* [YOUR INSTRUCTIONS]
From the data that follows, print exactly the lines starting at the one containing "pose proof BASE_CATEGORY_MAP_values" and ending at the one containing "apply (Hb _ Hk)."; include both of them and nothing more.

(Saved data entries)
..............................

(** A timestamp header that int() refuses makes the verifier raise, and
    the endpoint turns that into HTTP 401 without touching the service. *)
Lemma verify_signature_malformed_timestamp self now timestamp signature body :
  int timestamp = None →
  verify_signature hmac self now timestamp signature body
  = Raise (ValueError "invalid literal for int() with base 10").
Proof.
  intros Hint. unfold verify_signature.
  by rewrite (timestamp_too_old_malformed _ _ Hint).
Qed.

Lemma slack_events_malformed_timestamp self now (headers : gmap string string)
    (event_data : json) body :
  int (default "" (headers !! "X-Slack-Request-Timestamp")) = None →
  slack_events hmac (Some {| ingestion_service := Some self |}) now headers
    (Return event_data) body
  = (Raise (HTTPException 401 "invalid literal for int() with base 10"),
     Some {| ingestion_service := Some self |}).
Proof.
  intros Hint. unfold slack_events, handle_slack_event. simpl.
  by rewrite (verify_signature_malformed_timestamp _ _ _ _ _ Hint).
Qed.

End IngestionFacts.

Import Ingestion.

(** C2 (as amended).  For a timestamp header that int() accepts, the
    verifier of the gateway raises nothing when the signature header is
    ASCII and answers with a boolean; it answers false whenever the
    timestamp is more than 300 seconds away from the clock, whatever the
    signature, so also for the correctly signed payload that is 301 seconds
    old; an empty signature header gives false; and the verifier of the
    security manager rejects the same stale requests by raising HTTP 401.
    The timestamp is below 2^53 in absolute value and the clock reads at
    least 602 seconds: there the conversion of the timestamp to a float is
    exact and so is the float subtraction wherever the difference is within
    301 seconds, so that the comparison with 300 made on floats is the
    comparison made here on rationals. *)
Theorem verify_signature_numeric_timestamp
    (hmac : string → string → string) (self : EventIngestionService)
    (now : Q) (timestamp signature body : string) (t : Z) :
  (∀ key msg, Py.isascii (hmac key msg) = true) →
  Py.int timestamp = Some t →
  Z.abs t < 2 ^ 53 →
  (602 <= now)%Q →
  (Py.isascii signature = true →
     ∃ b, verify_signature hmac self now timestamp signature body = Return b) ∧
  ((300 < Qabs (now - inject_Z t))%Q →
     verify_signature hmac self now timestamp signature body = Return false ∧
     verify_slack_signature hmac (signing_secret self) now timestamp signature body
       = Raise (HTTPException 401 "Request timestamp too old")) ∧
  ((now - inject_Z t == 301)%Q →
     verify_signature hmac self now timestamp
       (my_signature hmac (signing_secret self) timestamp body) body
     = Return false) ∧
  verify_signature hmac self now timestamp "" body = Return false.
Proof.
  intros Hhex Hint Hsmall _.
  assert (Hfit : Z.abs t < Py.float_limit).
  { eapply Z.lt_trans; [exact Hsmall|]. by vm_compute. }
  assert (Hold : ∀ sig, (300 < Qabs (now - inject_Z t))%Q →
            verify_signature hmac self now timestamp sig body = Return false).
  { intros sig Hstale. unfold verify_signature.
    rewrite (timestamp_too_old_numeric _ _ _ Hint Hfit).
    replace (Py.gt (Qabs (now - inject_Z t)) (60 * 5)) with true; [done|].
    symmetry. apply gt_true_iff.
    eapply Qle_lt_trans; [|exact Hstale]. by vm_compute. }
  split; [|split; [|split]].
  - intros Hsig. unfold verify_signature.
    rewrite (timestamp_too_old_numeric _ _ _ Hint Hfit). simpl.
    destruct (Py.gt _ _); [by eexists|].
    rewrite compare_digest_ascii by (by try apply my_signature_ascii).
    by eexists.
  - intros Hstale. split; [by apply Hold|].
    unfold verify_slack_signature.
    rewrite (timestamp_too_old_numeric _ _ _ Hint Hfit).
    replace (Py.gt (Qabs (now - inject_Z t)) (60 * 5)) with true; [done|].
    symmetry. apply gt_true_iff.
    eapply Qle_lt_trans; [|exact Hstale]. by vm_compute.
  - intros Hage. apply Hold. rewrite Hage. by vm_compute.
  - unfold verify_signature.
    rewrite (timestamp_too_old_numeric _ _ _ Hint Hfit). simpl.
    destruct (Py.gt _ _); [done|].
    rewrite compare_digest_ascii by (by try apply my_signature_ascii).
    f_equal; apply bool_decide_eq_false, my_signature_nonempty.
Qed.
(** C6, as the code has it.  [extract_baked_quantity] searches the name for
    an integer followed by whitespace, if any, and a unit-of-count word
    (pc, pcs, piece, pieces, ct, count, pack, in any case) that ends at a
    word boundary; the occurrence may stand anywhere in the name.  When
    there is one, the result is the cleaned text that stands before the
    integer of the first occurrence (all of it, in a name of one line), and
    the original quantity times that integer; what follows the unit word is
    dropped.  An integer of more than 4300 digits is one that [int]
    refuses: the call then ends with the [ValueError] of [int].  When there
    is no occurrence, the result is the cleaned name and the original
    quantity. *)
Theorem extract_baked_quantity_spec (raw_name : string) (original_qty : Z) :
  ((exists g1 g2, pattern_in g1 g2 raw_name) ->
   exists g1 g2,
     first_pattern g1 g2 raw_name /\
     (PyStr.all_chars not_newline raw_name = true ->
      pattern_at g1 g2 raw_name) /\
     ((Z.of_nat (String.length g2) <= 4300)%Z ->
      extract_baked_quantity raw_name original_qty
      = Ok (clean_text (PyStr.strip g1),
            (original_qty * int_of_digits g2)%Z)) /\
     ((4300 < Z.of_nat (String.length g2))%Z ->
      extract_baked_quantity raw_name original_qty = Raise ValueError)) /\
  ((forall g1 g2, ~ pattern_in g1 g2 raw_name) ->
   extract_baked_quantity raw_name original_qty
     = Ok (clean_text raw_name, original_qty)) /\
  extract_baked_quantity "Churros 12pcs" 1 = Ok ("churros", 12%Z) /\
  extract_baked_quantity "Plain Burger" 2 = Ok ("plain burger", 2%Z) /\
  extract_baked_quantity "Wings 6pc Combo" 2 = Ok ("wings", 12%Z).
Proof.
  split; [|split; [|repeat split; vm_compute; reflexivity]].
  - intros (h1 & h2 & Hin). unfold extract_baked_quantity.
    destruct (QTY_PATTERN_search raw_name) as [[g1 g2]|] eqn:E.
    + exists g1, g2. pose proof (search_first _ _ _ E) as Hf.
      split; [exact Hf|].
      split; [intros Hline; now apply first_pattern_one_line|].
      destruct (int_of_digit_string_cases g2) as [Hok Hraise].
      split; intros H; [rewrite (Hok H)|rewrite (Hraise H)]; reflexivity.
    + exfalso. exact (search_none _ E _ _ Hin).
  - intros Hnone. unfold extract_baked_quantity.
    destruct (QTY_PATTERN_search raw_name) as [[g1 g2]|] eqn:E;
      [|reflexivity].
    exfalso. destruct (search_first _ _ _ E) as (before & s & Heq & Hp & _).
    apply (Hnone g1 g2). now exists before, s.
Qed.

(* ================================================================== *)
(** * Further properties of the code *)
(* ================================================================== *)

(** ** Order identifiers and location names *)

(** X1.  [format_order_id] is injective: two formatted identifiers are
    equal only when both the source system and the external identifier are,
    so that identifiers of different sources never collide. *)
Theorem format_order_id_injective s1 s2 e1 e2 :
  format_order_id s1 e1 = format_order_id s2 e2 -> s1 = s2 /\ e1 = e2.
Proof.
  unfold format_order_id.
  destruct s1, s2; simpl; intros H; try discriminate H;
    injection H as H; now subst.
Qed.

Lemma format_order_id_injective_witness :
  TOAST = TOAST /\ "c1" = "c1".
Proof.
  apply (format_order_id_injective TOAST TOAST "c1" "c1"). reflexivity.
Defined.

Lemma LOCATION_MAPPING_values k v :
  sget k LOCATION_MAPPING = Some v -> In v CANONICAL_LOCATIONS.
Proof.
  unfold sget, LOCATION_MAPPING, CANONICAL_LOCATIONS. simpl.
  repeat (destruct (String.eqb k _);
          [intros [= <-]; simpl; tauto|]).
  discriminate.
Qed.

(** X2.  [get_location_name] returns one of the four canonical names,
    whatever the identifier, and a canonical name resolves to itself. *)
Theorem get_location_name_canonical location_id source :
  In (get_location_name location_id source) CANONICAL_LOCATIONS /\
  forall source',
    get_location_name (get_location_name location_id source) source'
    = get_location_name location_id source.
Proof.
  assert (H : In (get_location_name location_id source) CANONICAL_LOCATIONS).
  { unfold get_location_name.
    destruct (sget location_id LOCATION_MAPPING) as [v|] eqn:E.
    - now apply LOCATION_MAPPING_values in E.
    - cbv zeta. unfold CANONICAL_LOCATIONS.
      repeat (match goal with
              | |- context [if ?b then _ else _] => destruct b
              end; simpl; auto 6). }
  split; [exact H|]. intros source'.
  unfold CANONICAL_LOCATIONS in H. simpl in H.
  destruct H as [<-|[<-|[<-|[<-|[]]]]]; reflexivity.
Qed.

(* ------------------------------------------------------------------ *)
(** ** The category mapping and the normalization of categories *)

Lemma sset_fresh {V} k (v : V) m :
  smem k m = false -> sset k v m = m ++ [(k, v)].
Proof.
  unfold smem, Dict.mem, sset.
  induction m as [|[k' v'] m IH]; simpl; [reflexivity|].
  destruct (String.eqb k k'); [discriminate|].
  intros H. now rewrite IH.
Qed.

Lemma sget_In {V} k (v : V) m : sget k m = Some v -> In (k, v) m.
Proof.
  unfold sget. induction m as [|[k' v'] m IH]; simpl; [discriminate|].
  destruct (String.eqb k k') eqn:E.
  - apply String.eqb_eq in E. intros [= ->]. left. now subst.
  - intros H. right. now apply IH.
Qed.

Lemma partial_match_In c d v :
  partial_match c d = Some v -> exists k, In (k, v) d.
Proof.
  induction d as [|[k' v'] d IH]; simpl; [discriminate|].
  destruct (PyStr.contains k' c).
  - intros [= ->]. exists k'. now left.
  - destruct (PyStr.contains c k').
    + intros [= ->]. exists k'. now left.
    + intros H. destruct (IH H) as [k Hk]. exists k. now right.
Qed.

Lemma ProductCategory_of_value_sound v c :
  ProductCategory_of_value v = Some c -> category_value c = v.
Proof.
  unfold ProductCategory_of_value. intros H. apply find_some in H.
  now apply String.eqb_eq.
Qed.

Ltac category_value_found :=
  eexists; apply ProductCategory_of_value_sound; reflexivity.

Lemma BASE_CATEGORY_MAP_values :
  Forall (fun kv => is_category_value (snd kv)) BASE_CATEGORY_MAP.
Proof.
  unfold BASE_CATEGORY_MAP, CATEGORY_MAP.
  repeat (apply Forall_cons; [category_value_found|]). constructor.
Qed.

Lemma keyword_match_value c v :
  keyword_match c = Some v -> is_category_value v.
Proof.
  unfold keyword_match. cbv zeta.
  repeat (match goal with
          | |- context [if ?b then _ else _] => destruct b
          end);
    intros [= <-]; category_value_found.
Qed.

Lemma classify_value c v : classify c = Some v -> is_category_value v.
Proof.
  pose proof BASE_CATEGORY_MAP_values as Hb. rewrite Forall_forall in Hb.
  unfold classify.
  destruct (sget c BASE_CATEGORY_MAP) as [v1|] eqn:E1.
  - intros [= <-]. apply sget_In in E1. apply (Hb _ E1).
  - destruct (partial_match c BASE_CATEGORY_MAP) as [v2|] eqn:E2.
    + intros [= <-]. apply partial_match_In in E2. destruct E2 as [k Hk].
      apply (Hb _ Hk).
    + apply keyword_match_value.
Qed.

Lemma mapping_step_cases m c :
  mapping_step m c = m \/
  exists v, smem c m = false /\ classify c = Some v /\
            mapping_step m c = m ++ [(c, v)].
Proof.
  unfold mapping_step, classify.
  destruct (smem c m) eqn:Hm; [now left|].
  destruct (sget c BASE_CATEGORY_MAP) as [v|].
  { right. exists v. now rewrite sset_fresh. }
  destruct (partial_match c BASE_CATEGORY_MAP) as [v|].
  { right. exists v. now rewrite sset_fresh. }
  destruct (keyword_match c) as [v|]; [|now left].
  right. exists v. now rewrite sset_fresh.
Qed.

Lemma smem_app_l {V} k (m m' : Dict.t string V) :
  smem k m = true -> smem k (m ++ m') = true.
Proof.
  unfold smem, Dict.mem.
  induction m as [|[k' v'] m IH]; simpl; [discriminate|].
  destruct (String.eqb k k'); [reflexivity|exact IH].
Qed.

..............................

* [OUTPUT OF THE TASK]
  pose proof BASE_CATEGORY_MAP_values as Hb. rewrite Forall_forall in Hb.
  unfold classify.
  destruct (sget c BASE_CATEGORY_MAP) as [v1|] eqn:E1.
  - intros [= <-]. apply sget_In in E1. apply (Hb _ E1).
  - destruct (partial_match c BASE_CATEGORY_MAP) as [v2|] eqn:E2.
    + intros [= <-]. apply partial_match_In in E2. destruct E2 as [k Hk].
      apply (Hb _ Hk).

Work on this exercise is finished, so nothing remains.